The United States Post Office constituted the lifeblood of the communication system, and it was an agency of the federal government. The Constitution explicitly bestowed upon Congress the power “to establish post offices and post roads.” Delivering the mail was by far the largest activity of the federal government. The postal service of the 1820s employed more people than the peacetime armed forces and more than all the rest of the civilian bureaucracy put together. Indeed, the U.S. Post Office was one of the largest and most geographically far-flung organizations in the world at the time. Between 1815 and 1830, the number of post offices grew from three thousand to eight thousand, most of them located in tiny villages and managed by part-time postmasters. This increase came about in response to thousands of petitions to Congress from small communities demanding post offices. Since mail was not delivered to homes and had to be picked up at the post office, it was a matter of concern that the office not be too distant. Authorities in the United States were far more accommodating in providing post offices to rural and remote areas than their counterparts in Western Europe, where the postal systems served only communities large enough to generate a profitable revenue. In 1831, the French visitor Alexis de Tocqueville called the American Post Office a “great link between minds” that penetrated into “the heart of the wilderness”; in 1832, the German political theorist Francis Lieber called it “one of the most effective elements of civilization.”

A reminder that when big government is made to work well, the gains are gigantic. Nowadays it seems to me that publicly owned and operated post offices are basically anachronistic, but this was a crucial public service in geographically expanding and overwhelmingly rural country at a time when letters in the mail represented state of the art communications technology. And the underlying idea of the USPS, that the government should be facilitating the creation of high-quality communication, remains true today. That’s why the question of the AT&T/TMobile merger seems so important. The fact that the Computer & Communications Industry Association (Google, Microsoft, EBay, Yahoo, Facebook) is vehemently opposed to the deal strikes me as a credible indication that letting it go through would be a mistake.

Yglesias

Monopoly Power Matters

Having issued a skeptical word or two in defense of the AT&T/T-Mobile merger, let me offer a skeptical word of opposition against this Heartland Institute cheerleading:

Those harping over this merger operate from a bizarre anti-business mind set. They have convinced themselves that it is the goal of every business to gobble up as much market share as possible – just so it finally has the power to abuse its customers.
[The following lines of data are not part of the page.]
(* ===== verification/Archive.v ===== *)
(** Crate smcv-backup: the encrypted archive format.

    A source is a byte stream read through [std::io::Read], whose calls may
    return fewer bytes than asked for, be interrupted or fail; a destination is
    written through [std::io::Write] and may run out of room. Argon2id and
    serde_json are third-party code: the operations of the class
    [ArchiveFormats], with what is relied on of them in [ArchiveLaws]. *)
From Stdlib Require Import ZArith Lia Strings.Byte String.
From stdpp Require Import base tactics numbers option strings list.
From S2P Require Import Prelude RustStd Core Crypto.

Definition MAGIC : blob := bstr "SMCVLT01".
Definition FORMAT_VERSION : Z := 1.
Definition ALGORITHM_SUITE : Z := 1.
Definition MAX_HEADER_BYTES : Z := 256.
Definition MAX_ARCHIVE_BYTES : Z := 64 * 1024 * 1024 * 1024.
Definition MIN_CHUNK_BYTES : Z := 16 * 1024.
Definition MAX_CHUNK_BYTES : Z := 4 * 1024 * 1024.
Definition MAX_RECORDS : Z := 10000000.
Definition MIN_ARGON2_MEMORY_KIB : Z := 64 * 1024.
Definition MAX_ARGON2_MEMORY_KIB : Z := 256 * 1024.
Definition MAX_ARGON2_ITERATIONS : Z := 10.
Definition MAX_ARGON2_LANES : Z := 4.

Definition FIXED_HEADER_BYTES : nat := 54.
Definition WRAP_NONCE_BYTES : nat := 24.
Definition WRAPPED_DEK_BYTES : nat := 48.
Definition MIN_HEADER_BYTES : Z := 126.
Definition MIN_SALT_BYTES : nat := 16.
Definition MAX_SALT_BYTES : Z := 32.
Definition FRAME_HEADER_BYTES : nat := 38.
Definition AEAD_TAG_BYTES : Z := 16.
Definition MAX_MANIFEST_BYTES : Z := 64 * 1024.
Definition MAX_LOGICAL_RECORD_BYTES : Z := 32 * 1024 * 1024.

(** [(lo..=hi).contains(&z)] *)
Definition within (lo hi z : Z) : bool := (lo <=? z) && (z <=? hi).

Inductive KeyMode : Type := PassphraseArgon2id | ModeRecoveryKey.
(** [key_mode as u8] *)
Definition key_mode_code (m : KeyMode) : Z := match m with PassphraseArgon2id => 1 | ModeRecoveryKey => 2 end.

Record Argon2Parameters : Type := {
  ap_memory_kib : Z;
  ap_iterations : Z;
  ap_lanes : Z }.

Record PublicHeader : Type := {
  ph_archive_id : Uuid;
  ph_key_mode : KeyMode;
  ph_salt : blob;
  ph_argon2 : option Argon2Parameters;
  ph_chunk_bytes : Z;
  ph_record_limit : Z;
  ph_wrap_nonce : array 24;
  ph_wrapped_dek : array 48 }.

Inductive HeaderError : Type :=
| ArchiveTooLarge | Truncated | BadMagic | Unsupported | HInvalidBound | InvalidKdf.

Inductive ArchiveError : Type :=
| AHeader (e : HeaderError)
| AIo
| AInvalidKey
| AIntegrity
| AInvalidBound
| AUnavailable.

Record ArchiveMetadata : Type := {
  am_logical_vault_id : Uuid;
  am_source_installation_id : Uuid;
  am_source_recovery_epoch : Z;
  am_source_schema_version : Z;
  am_security_semantics_version : Z;
  am_created_at_unix_ms : Z }.

Record ArchiveOptions : Type := {
  ao_chunk_bytes : Z;
  ao_record_limit : Z;
  ao_argon2 : Argon2Parameters }.

(** [ArchiveOptions::default] *)
Definition default_archive_options : ArchiveOptions :=
  {| ao_chunk_bytes := 1024 * 1024; ao_record_limit := MAX_RECORDS;
     ao_argon2 := {| ap_memory_kib := 64 * 1024; ap_iterations := 3; ap_lanes := 1 |} |}.

Record ArchiveSummary : Type := {
  sum_archive_id : Uuid;
  sum_archive_bytes : Z;
  sum_record_count : Z;
  sum_logical_bytes : Z }.

Record VerifiedArchive : Type := {
  va_header : PublicHeader;
  va_metadata : ArchiveMetadata;
  va_record_count : Z;
  va_logical_bytes : Z;
  va_logical_digest : array 32 }.

Record FinalManifest : Type := {
  fm_record_count : Z;
  fm_logical_bytes : Z;
  fm_logical_digest : array 32;
  fm_data_frames : Z }.

(** The values of the Rust types. *)
Definition metadata_typed (m : ArchiveMetadata) : Prop :=
  in_u64 (am_source_recovery_epoch m) /\ in_u32 (am_source_schema_version m)
  /\ in_u32 (am_security_semantics_version m) /\ in_i64 (am_created_at_unix_ms m).
Definition manifest_typed (m : FinalManifest) : Prop :=
  in_u64 (fm_record_count m) /\ in_u64 (fm_logical_bytes m) /\ in_u64 (fm_data_frames m).

Class ArchiveFormats : Type := {
  (** [Argon2id] v0x13 with 32 bytes of output: memory, iterations, lanes,
      passphrase and salt; [None] for parameters or inputs it refuses. *)
  argon2id : Z -> Z -> Z -> blob -> blob -> option (array 32);
  (** [serde_json::to_vec] and [serde_json::from_slice] at the two types. *)
  metadata_to_json : ArchiveMetadata -> option blob;
  metadata_from_json : blob -> option ArchiveMetadata;
  manifest_to_json : FinalManifest -> option blob;
  manifest_from_json : blob -> option FinalManifest }.

(** Values of derived types survive a round trip through JSON, and the text of
    three integers and thirty-two bytes is short. *)
Class ArchiveLaws {AF : ArchiveFormats} : Prop := {
  metadata_json_round_trip m j : metadata_typed m -> metadata_to_json m = Some j -> metadata_from_json j = Some m;
  manifest_json_round_trip m j : manifest_typed m -> manifest_to_json m = Some j -> manifest_from_json j = Some m;
  manifest_json_short m j : manifest_typed m -> manifest_to_json m = Some j -> zlen j <= MAX_MANIFEST_BYTES }.

(** ** Sources and destinations *)

(** What one call of [read] does: a short read of at most [S n] bytes, an
    interruption, or another failure. Without an event it fills the buffer. *)
Inductive read_event : Type := ReadAtMost (n : nat) | ReadInterrupted | ReadFails.

Record Reader : Type := {
  rd_bytes : blob;
  rd_script : list read_event }.

(** [Read::read] into a buffer of [n] bytes; no bytes at the end. *)
Definition io_read (n : nat) : Prog Reader ArchiveError blob := fun r =>
  match rd_script r with
  | [] => (Ok (take n (rd_bytes r)), {| rd_bytes := drop n (rd_bytes r); rd_script := [] |})
  | ReadAtMost k :: script =>
      (Ok (take (n `min` S k) (rd_bytes r)),
       {| rd_bytes := drop (n `min` S k) (rd_bytes r); rd_script := script |})
  | _ :: script => (Err AIo, {| rd_bytes := rd_bytes r; rd_script := script |})
  end.

(** [Read::read_exact]: reads until [n] bytes have come, retrying when
    interrupted; the end of the stream before that is an error. *)
Fixpoint exact_loop (script : list read_event) (n : nat) (bytes acc : blob)
  : result ArchiveError blob * Reader :=
  if Nat.eqb n 0 then (Ok acc, {| rd_bytes := bytes; rd_script := script |})
  else match script with
  | [] =>
      if Nat.ltb (length bytes) n then (Err AIo, {| rd_bytes := []; rd_script := [] |})
      else (Ok (acc ++ take n bytes), {| rd_bytes := drop n bytes; rd_script := [] |})
  | ReadAtMost k :: script =>
      if Nat.eqb (length bytes) 0 then (Err AIo, {| rd_bytes := []; rd_script := script |})
      else
        let got := take (n `min` S k) bytes in
        exact_loop script (n - length got) (drop (n `min` S k) bytes) (acc ++ got)
  | ReadInterrupted :: script => exact_loop script n bytes acc
  | ReadFails :: script => (Err AIo, {| rd_bytes := bytes; rd_script := script |})
  end.
Definition read_exact (n : nat) : Prog Reader ArchiveError blob :=
  fun r => exact_loop (rd_script r) n (rd_bytes r) [].

(** A destination: what has been written, and how much more fits. *)
Record Writer : Type := {
  wr_bytes : blob;
  wr_room : option nat;
  wr_flushes : bool }.

(** [Write::write_all] *)
Definition write_all (bytes : blob) : Prog Writer ArchiveError unit := fun w =>
  match wr_room w with
  | Some room =>
      if Nat.ltb room (length bytes)
      then (Err AIo, {| wr_bytes := wr_bytes w ++ take room bytes; wr_room := Some O; wr_flushes := wr_flushes w |})
      else (Ok tt, {| wr_bytes := wr_bytes w ++ bytes; wr_room := Some (room - length bytes)%nat;
                      wr_flushes := wr_flushes w |})
  | None => (Ok tt, {| wr_bytes := wr_bytes w ++ bytes; wr_room := None; wr_flushes := wr_flushes w |})
  end.
(** [Write::flush] *)
Definition flush : Prog Writer ArchiveError unit := fun w => (if wr_flushes w then Ok tt else Err AIo, w).

(** ** Integers of the header *)

Definition read_u16 (bytes : blob) (offset : nat) : result HeaderError Z :=
  let? value := ok_or Truncated (slice bytes offset 2) in Ok (be_decode value).
Definition read_u32 (bytes : blob) (offset : nat) : result HeaderError Z :=
  let? value := ok_or Truncated (slice bytes offset 4) in Ok (be_decode value).
Definition read_u64 (bytes : blob) (offset : nat) : result HeaderError Z :=
  let? value := ok_or Truncated (slice bytes offset 8) in Ok (be_decode value).

(** [match bytes[12]] *)
Definition key_mode_of (code : Z) : result HeaderError KeyMode :=
  if code =? 1 then Ok PassphraseArgon2id
  else if code =? 2 then Ok ModeRecoveryKey
  else Err Unsupported.

(** The salt and the parameters of the key mode. *)
Definition key_parameters (mode : KeyMode) (bytes : blob) (salt_len : nat) (memory_kib iterations lanes : Z)
  : result HeaderError (blob * option Argon2Parameters) :=
  match mode with
  | PassphraseArgon2id =>
      if negb (within (Z.of_nat MIN_SALT_BYTES) MAX_SALT_BYTES (Z.of_nat salt_len))
         || negb (within MIN_ARGON2_MEMORY_KIB MAX_ARGON2_MEMORY_KIB memory_kib)
         || negb (within 1 MAX_ARGON2_ITERATIONS iterations)
         || negb (within 1 MAX_ARGON2_LANES lanes)
      then Err InvalidKdf
      else Ok (take salt_len (drop FIXED_HEADER_BYTES bytes),
               Some {| ap_memory_kib := memory_kib; ap_iterations := iterations; ap_lanes := lanes |})
  | ModeRecoveryKey =>
      if negb (Nat.eqb salt_len 0) || negb (memory_kib =? 0) || negb (iterations =? 0) || negb (lanes =? 0)
      then Err InvalidKdf
      else Ok ([], None)
  end.

(** [parse_public_header] *)
Definition parse_public_header (bytes : blob) (total_archive_bytes : Z) : result HeaderError PublicHeader :=
  if MAX_ARCHIVE_BYTES <? total_archive_bytes then Err ArchiveTooLarge
  else if Nat.ltb (length bytes) FIXED_HEADER_BYTES then Err Truncated
  else if negb (blob_eqb (take 8 bytes) MAGIC) then Err BadMagic
  else
    let? version := read_u16 bytes 8 in
    let? suite := read_u16 bytes 10 in
    if negb (version =? FORMAT_VERSION) || negb (suite =? ALGORITHM_SUITE) then Err Unsupported
    else
      let? mode := key_mode_of (byte_at bytes 12) in
      if negb (byte_at bytes 13 =? 0) then Err Unsupported
      else
        let? header_len := read_u16 bytes 14 in
        if negb (within MIN_HEADER_BYTES MAX_HEADER_BYTES header_len) || (zlen bytes <? header_len)
        then Err HInvalidBound
        else
          let? archive_id := ok_or HInvalidBound (try_array 16 (take 16 (drop 16 bytes))) in
          let salt_len := byte_at bytes 32 in
          if negb (header_len =? MIN_HEADER_BYTES + salt_len) then Err HInvalidBound
          else
            let? memory_kib := read_u32 bytes 33 in
            let? iterations := read_u32 bytes 37 in
            let lanes := byte_at bytes 41 in
            let? chunk_bytes := read_u32 bytes 42 in
            let? record_limit := read_u64 bytes 46 in
            if negb (within MIN_CHUNK_BYTES MAX_CHUNK_BYTES chunk_bytes)
               || (record_limit =? 0) || (MAX_RECORDS <? record_limit)
            then Err HInvalidBound
            else
              let salt_len := Z.to_nat salt_len in
              let? (salt, argon2) := key_parameters mode bytes salt_len memory_kib iterations lanes in
              let wrap_nonce_offset := (FIXED_HEADER_BYTES + salt_len)%nat in
              let wrapped_dek_offset := (wrap_nonce_offset + WRAP_NONCE_BYTES)%nat in
              let? wrap_nonce := ok_or HInvalidBound
                (try_array 24 (take WRAP_NONCE_BYTES (drop wrap_nonce_offset bytes))) in
              let? wrapped_dek := ok_or HInvalidBound
                (try_array 48 (take (Z.to_nat header_len - wrapped_dek_offset) (drop wrapped_dek_offset bytes))) in
              Ok {| ph_archive_id := archive_id; ph_key_mode := mode; ph_salt := salt; ph_argon2 := argon2;
                    ph_chunk_bytes := chunk_bytes; ph_record_limit := record_limit;
                    ph_wrap_nonce := wrap_nonce; ph_wrapped_dek := wrapped_dek |}.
But no merger – not even one as large as this between T-Mobile and AT&T – repeals the corrective influence of free markets in the digital economy. In other words, no company is eager to ruin its brand no matter how big it gets.
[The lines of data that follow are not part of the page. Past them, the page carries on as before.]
Lemma feed_collect r acc chunk u s : feed (collect chunk) (r, acc) = (Ok u, s) -> s = (r, acc ++ chunk).
Proof. by intros [= _ <-]. Qed.

Lemma decode_loop_collects limit f key archive_id chunk_bytes t r acc t' fm r' c' :
  decode_loop collect f key archive_id chunk_bytes t (r, acc ++ tr_stream t) = (Ok (Some (t', fm)), (r', c')) ->
  transfer_ok limit t ->
  transfer_ok limit t' /\ c' = acc ++ tr_stream t' /\ tr_bytes t' + zlen (rd_bytes r') = tr_bytes t + zlen (rd_bytes r).
Proof.
  revert t r. induction f as [|f IH]; intros t r; [done|]. cbn [decode_loop]. intros H Hok.
  apply prog_bind_Ok in H as ([[kind plaintext] size] & [r1 c1] & Hf & H).
  pose proof (read_frame_consumer _ _ _ _ _ _ _ Hf) as Hc. simpl in Hc. subst c1.
  apply read_frame_size in Hf as [Hf _]. simpl in Hf. minv. rewrite !add_bounded_Ok in *. destruct_and!. subst.
  case_match.
  - minv. rewrite !add_bounded_Ok in *. destruct_and!. subst.
    match goal with Hx : feed _ _ = _ |- _ => apply feed_collect in Hx; subst end.
    match goal with Hd : decode_loop _ _ _ _ _ _ _ = _ |- _ => rewrite <- app_assoc in Hd; apply IH in Hd as (? & ? & Hb) end;
      [|by eapply transfer_ok_next].
    split_and!; [done..|]. simpl in Hb. lia.
  - case_match; [|done]. minv. split_and!; [done..|]. simpl. lia.
Qed.

Lemma read_header_Ok {C} total key (s s' : Reader * C) h dek n :
  read_header total key s = (Ok (h, dek, n), s') ->
  total <= MAX_ARCHIVE_BYTES /\ header_ok h /\ zlen (rd_bytes s.1) = n + zlen (rd_bytes s'.1) /\ s'.2 = s.2.
Proof.
  unfold read_header. intros H. minv. bprop. rewrite within_true in *.
  match goal with Hp : parse_public_header _ _ = _ |- _ => apply parse_sound in Hp as (_ & Hok & _) end.
  repeat match goal with Hx : from_source _ _ = _ |- _ =>
    pose proof (from_source_consumer _ _ _ _ Hx); apply read_exact_size in Hx end.
  unfold MIN_HEADER_BYTES in *. split_and!; [done..|lia|congruence].
Qed.

Lemma read_body_Ok total key r r' h m t fm c' :
  read_body collect total key (r, []) = (Ok (h, m, t, fm), (r', c')) ->
  total <= MAX_ARCHIVE_BYTES /\ transfer_ok (ph_record_limit h) t /\ header_ok h /\ c' = tr_stream t
  /\ tr_bytes t + zlen (rd_bytes r') = zlen (rd_bytes r).
Proof.
  unfold read_body. intros H. apply prog_bind_Ok in H as ([[h0 dek] n] & s1 & Hh & H).
  apply prog_bind_Ok in H as ([[kind manifest] size] & s2 & Hf & H). minv. destruct x7 as [t0 fm0]. injection H4 as -> -> -> -> ->.
  apply read_header_Ok in Hh as (Ht & Hok & E1 & C1).
  pose proof (read_frame_consumer _ _ _ _ _ _ _ Hf) as C2. apply read_frame_size in Hf as [E2 _].
  apply add_bounded_Ok in H0 as [-> _]. destruct s2 as [r2 c2]. simpl in *. subst c2. rewrite C1 in H2.
  unfold decode_data in H2.
  apply (decode_loop_collects (ph_record_limit h) _ _ _ _ (transfer_start (n + size) _) r2 []) in H2 as (Hok' & Hc & Hb); [|apply transfer_ok_start].
  split_and!; [done..|]. simpl in *. lia.
Qed.

Lemma prog_bind_ext {S E A B} (m m' : Prog S E A) (k k' : A -> Prog S E B) s :
  (forall s, m s = m' s) -> (forall a s, k a s = k' a s) -> prog_bind m k s = prog_bind m' k' s.
Proof. intros Hm Hk. unfold prog_bind. rewrite Hm. destruct (m' s) as [[] ?]; [apply Hk|done]. Qed.

(** The declared size matters to the header only through its limit. *)
Lemma read_body_total {C} consume total total' key (s : Reader * C) :
  total <= MAX_ARCHIVE_BYTES -> total' <= MAX_ARCHIVE_BYTES ->
  read_body consume total key s = read_body consume total' key s.
Proof.
  intros H H'. apply prog_bind_ext; [|done]. clear s. intros s. unfold read_header.
  rewrite !(proj2 (Z.ltb_ge _ _)) by done. do 4 (apply prog_bind_ext; [done|intros ? ?]).
  apply prog_bind_ext; [|done]. intros ?. unfold parse_public_header. by rewrite !(proj2 (Z.ltb_ge _ _)).
Qed.

(** What is checked after the body. *)
Lemma decode_archive_Ok total key r v r' stream :
  steady r -> decode_archive collect total key (r, []) = (Ok v, (r', stream)) ->
  exists h m t fm r1, read_body collect total key (r, []) = (Ok (h, m, t, fm), (r1, stream))
    /\ tr_bytes t = total /\ rd_bytes r1 = [] /\ counter_finish (tr_counter t) = Ok (va_record_count v)
    /\ va_header v = h /\ va_logical_bytes v = tr_logical_bytes t /\ va_logical_digest v = sha256 (tr_stream t).
Proof.
  intros Hr Hrun. unfold decode_archive in Hrun.
  apply prog_bind_Ok in Hrun as ([[[h m] t] fm] & [r1 c1] & Hb & H). minv. bprop.
  destruct (read_body_parser collect total key _ _ _ _ _ Hr Hb) as (p & _ & Hr1 & _).
  destruct (io_read_steady 1 r1 Hr1 ltac:(lia)) as (extra & r2 & Ex & _ & _ & Hx).
  unfold from_source in H0. simpl in H0. rewrite Ex in H0. simplify_eq.
  exists h, m, t, fm, r1. split_and!; try done. apply Hx. apply Nat.eqb_eq in H1. by destruct x1.
Qed.

(** Reading again on a source that starts with an accepted archive. *)
Lemma decode_extended total2 key h m t fm r2 r3 :
  read_body collect total2 key (r2, []) = (Ok (h, m, t, fm), (r3, tr_stream t)) -> steady r3 ->
  rd_bytes r3 <> [] \/ total2 <> tr_bytes t -> fst (decode_archive collect total2 key (r2, [])) = Err AIntegrity.
Proof.
  intros Hb Hr Hbad. unfold decode_archive, prog_bind at 1. rewrite Hb. unfold prog_bind at 1. simpl.
  destruct (Z.eqb_spec (tr_bytes t) total2); [|done]. simpl. destruct Hbad as [Hx|]; [|congruence].
  unfold prog_bind at 1, from_source. simpl.
  destruct (io_read_steady 1 r3 Hr ltac:(lia)) as (x & r4 & -> & _ & _ & Hn).
  unfold prog_bind at 1. simpl. destruct x; [naive_solver|done].
Qed.
(** The counter accepted a sequence of records. *)
Lemma transfer_ok_records limit t n :
  0 <= limit <= u64_max -> transfer_ok limit t -> counter_finish (tr_counter t) = Ok n ->
  exists rs, tr_stream t = encode_records rs /\ Forall record_ok rs /\ n = zlen rs /\ zlen rs <= limit.
Proof.
  intros Hl [Hc _] Hn.
  assert ((let? c' := counter_update (counter_new limit) (tr_stream t) in counter_finish c') = Ok n) as H by (by rewrite Hc).
  apply count_records_exact in H as (rs & -> & HF & En & Hlim); [|done..|simpl; lia].
  exists rs. simpl in *. split_and!; [done..|]. destruct Hlim as [->|]; [unfold zlen; simpl; lia|lia].
Qed.

End Accepted.

(** C24. An archive that is accepted is accepted only whole. The declared size
    is its size, the stream it delivers is a sequence of well-formed records
    that the result counts and digests; and with whatever declared size up to
    the limit, an extension of the archive is an integrity failure, a proper
    prefix ends in an I/O failure, and so is the archive itself under another
    size refused. *)
Theorem accepted_archive_whole {CR : Crypto} {AF : ArchiveFormats} (total : Z) (key : ArchiveKey)
    (r r' : Reader) (v : VerifiedArchive) (stream : blob) (Hr : steady r)
    (Hrun : decode_archive collect total key (r, []) = (Ok v, (r', stream))) :
  total = zlen (rd_bytes r)
  /\ (exists rs, stream = encode_records rs /\ Forall record_ok rs /\ va_record_count v = zlen rs
        /\ zlen rs <= ph_record_limit (va_header v))
  /\ va_logical_bytes v = zlen stream /\ va_logical_digest v = sha256 stream
  /\ forall r2 total2, steady r2 -> total2 <= MAX_ARCHIVE_BYTES ->
     (forall extra, rd_bytes r2 = rd_bytes r ++ extra -> extra <> [] \/ total2 <> total ->
        fst (decode_archive collect total2 key (r2, [])) = Err AIntegrity)
     /\ (forall missing, rd_bytes r = rd_bytes r2 ++ missing -> missing <> [] ->
        fst (decode_archive collect total2 key (r2, [])) = Err AIo).
Proof.
  destruct (decode_archive_Ok _ _ _ _ _ _ Hr Hrun) as (h & m & t & fm & r1 & Hb & Et & E1 & Hn & Eh & El & Ed).
  destruct (read_body_Ok _ _ _ _ _ _ _ _ _ Hb) as (Ht & Htr & Hok & Es & Esize).
  destruct (read_body_parser collect total key _ _ _ _ _ Hr Hb) as (p & Ep & _ & R1 & R2).
  rewrite E1, app_nil_r in Ep. subst p. rewrite E1 in Esize. unfold zlen at 1 in Esize. simpl in Esize.
  rewrite Eh, El, Ed, Es. split; [lia|]. split; [|split; [apply Htr|split; [done|]]].
  - eapply transfer_ok_records; [|done..]. destruct Hok as (_ & Hl & _). unfold MAX_RECORDS, u64_max in *. lia.
  - intros r2 total2 Hr2 Ht2. rewrite Es in *. split.
    + intros extra E Hbad. destruct (R1 r2 extra Hr2 E) as (r3 & Eb & E3 & H3).
      eapply decode_extended; [by rewrite (read_body_total _ _ total)|done|]. by rewrite E3, Et.
    + intros missing E Hm. specialize (R2 r2 missing Hr2 Hm E). rewrite (read_body_total _ _ total2) in R2 by done.
      unfold decode_archive, prog_bind at 1. destruct (read_body collect total2 key (r2, [])) as [[] ?]; simpl in R2; [done|]. by injection R2 as ->.
Qed.

(** * An archive reads back as it was written *)

Definition frame_header (ciphertext_len sequence kind : Z) (nonce : array 24) : blob :=
  u32_be ciphertext_len ++ u64_be sequence ++ u8_be kind ++ [x00] ++ arr nonce.

Section Written.
Context {CR : Crypto} {CL : CryptoLaws} {AF : ArchiveFormats} {AL : ArchiveLaws}.

Lemma write_all_Ok bytes s u s' :
  to_destination (write_all bytes) s = (Ok u, s') ->
  wg_source s' = wg_source s /\ wr_bytes (wg_destination s') = wr_bytes (wg_destination s) ++ bytes.
Proof.
  unfold to_destination, write_all. destruct s as [src [b room fl] d]. simpl. repeat case_match; by intros; simplify_eq/=.
Qed.

Lemma drawn_Ok {A} (m : Prog nat CryptoError A) s a s' :
  drawn m s = (Ok a, s') -> wg_source s' = wg_source s /\ wg_destination s' = wg_destination s.
Proof. unfold drawn. destruct (m (wg_draws s)). by intros [= _ <-]. Qed.

Lemma write_frame_Ok key archive_id sequence kind plaintext s n s' :
  write_frame key archive_id sequence kind plaintext s = (Ok n, s') ->
  exists nonce ciphertext,
    aead_encrypt key nonce (frame_aad archive_id sequence kind (zlen plaintext + 16)) plaintext = Some ciphertext
    /\ zlen plaintext + 16 <= u32_max /\ n = 38 + zlen ciphertext /\ wg_source s' = wg_source s
    /\ wr_bytes (wg_destination s') = wr_bytes (wg_destination s)
         ++ frame_header (zlen plaintext + 16) sequence kind nonce ++ ciphertext.
Proof.
  unfold write_frame, AEAD_TAG_BYTES. intros H. minv.
  repeat match goal with
  | Hx : drawn _ _ = _ |- _ => apply drawn_Ok in Hx as [? ?]
  | Hx : to_destination _ _ = _ |- _ => apply write_all_Ok in Hx as [? ?]
  | Hx : try_from _ _ = Some _ |- _ => apply try_from_Some in Hx as [-> ?]
  end.
  eexists _, _. split_and!; [eassumption|lia|done|congruence|].
  unfold frame_header. rewrite <- !app_assoc. repeat match goal with Hx : wr_bytes _ = _ |- _ => rewrite Hx; clear Hx end.
  rewrite <- !app_assoc. congruence.
Qed.

Lemma length_frame_header len sequence kind nonce : length (frame_header len sequence kind nonce) = 38%nat.
Proof. unfold frame_header. by rewrite !length_app, length_u32_be, length_u64_be, length_u8_be, array_length. Qed.

Lemma zlen_frame_header len sequence kind nonce : zlen (frame_header len sequence kind nonce) = 38.
Proof. unfold zlen. by rewrite length_frame_header. Qed.

Lemma frame_header_fields len sequence kind nonce :
  in_u32 len -> in_u64 sequence -> 0 <= kind < 256 ->
  let f := frame_header len sequence kind nonce in
  be_decode (take 4 f) = len /\ be_decode (take 8 (drop 4 f)) = sequence /\ byte_at f 12 = kind
  /\ byte_at f 13 = 0 /\ drop 14 f = arr nonce.
Proof.
  intros Hl Hs Hk. unfold frame_header, in_u32, in_u64, u32_max, u64_max in *.
  destruct (be_array 4 len) as [a Ea], (be_array 8 sequence) as [b Eb], (be_array 1 kind) as [k Ek].
  change (u32_be len) with (be_encode 4 len). change (u64_be sequence) with (be_encode 8 sequence).
  change (u8_be kind) with (be_encode 1 kind). change [x00] with (arr (zeros 1)). rewrite <- Ea, <- Eb, <- Ek.
  rewrite take_here, !byte_at_skip, !drop_skip by lia. cbn [Nat.sub]. rewrite !drop_0, take_here, !byte_at_here.
  rewrite Ea, Eb, Ek, !be_decode_encode by lia. done.
Qed.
That’s true. No company is eager to ruin its brand, but no company is eager to have low profits either. Companies balance the value of their brand against the value of high prices against the value of various kinds of costs. If there were only one cell phone operator, it would still need to worry that rapacious maltreatment of its customers would result in people simply refusing to use cell phones or else that it would tempt a new firm to enter the market. But starting up a competing cell phone operator would be difficult, risky, and expensive. You could get away with a lot of abuse before tempting someone new into the market. What’s more, as soon as the new firm was getting close to getting off the ground you could start cutting prices to pre-empt the new entrant. And the hypothetical new entrant is going to know that this might happen, which is a further deterrent to entering. The concern that a market with only two operators will be a version of that scenario is perfectly sensible and neither “bizarre” nor “anti-business.” And in general, any market with such high barriers to entry is going to feature very imperfect competition so it’s reasonable for people to scrutinize it unusually closely.

Yglesias

The Limits of First Principles

(cc photo by smith)

Cato’s Jim Harper rounds up a few links on the AT&T/T-Mobile merger and concludes “the federal government should not try to manage the development of the communications marketplace.”

Of course the Cato Institute isn’t allowed to reach any other conclusion. But what does this mean? The federal government has to have some kind of policy vis-à-vis the electromagnetic spectrum. As with monetary policy and intellectual property policy, I see this as an issue that a lot of right of center people want to resolve through first principles (small government, free market) but where the first principles don’t really get you anywhere. You could have the government do nothing, which would mean there are no exclusive spectrum licenses and everything is wide open. Or you could have the government marketize everything, which would mean you auction everything off to exclusive owners. But either way, that would be a choice and in making the choice you’d be “managing” the development of the communications marketplace. And so once the government is in the business of managing the development of the communications marketplace, there’s no obvious reason why it should be all or nothing. Why not auction some and some some unlicensed? Why not conditional auctions?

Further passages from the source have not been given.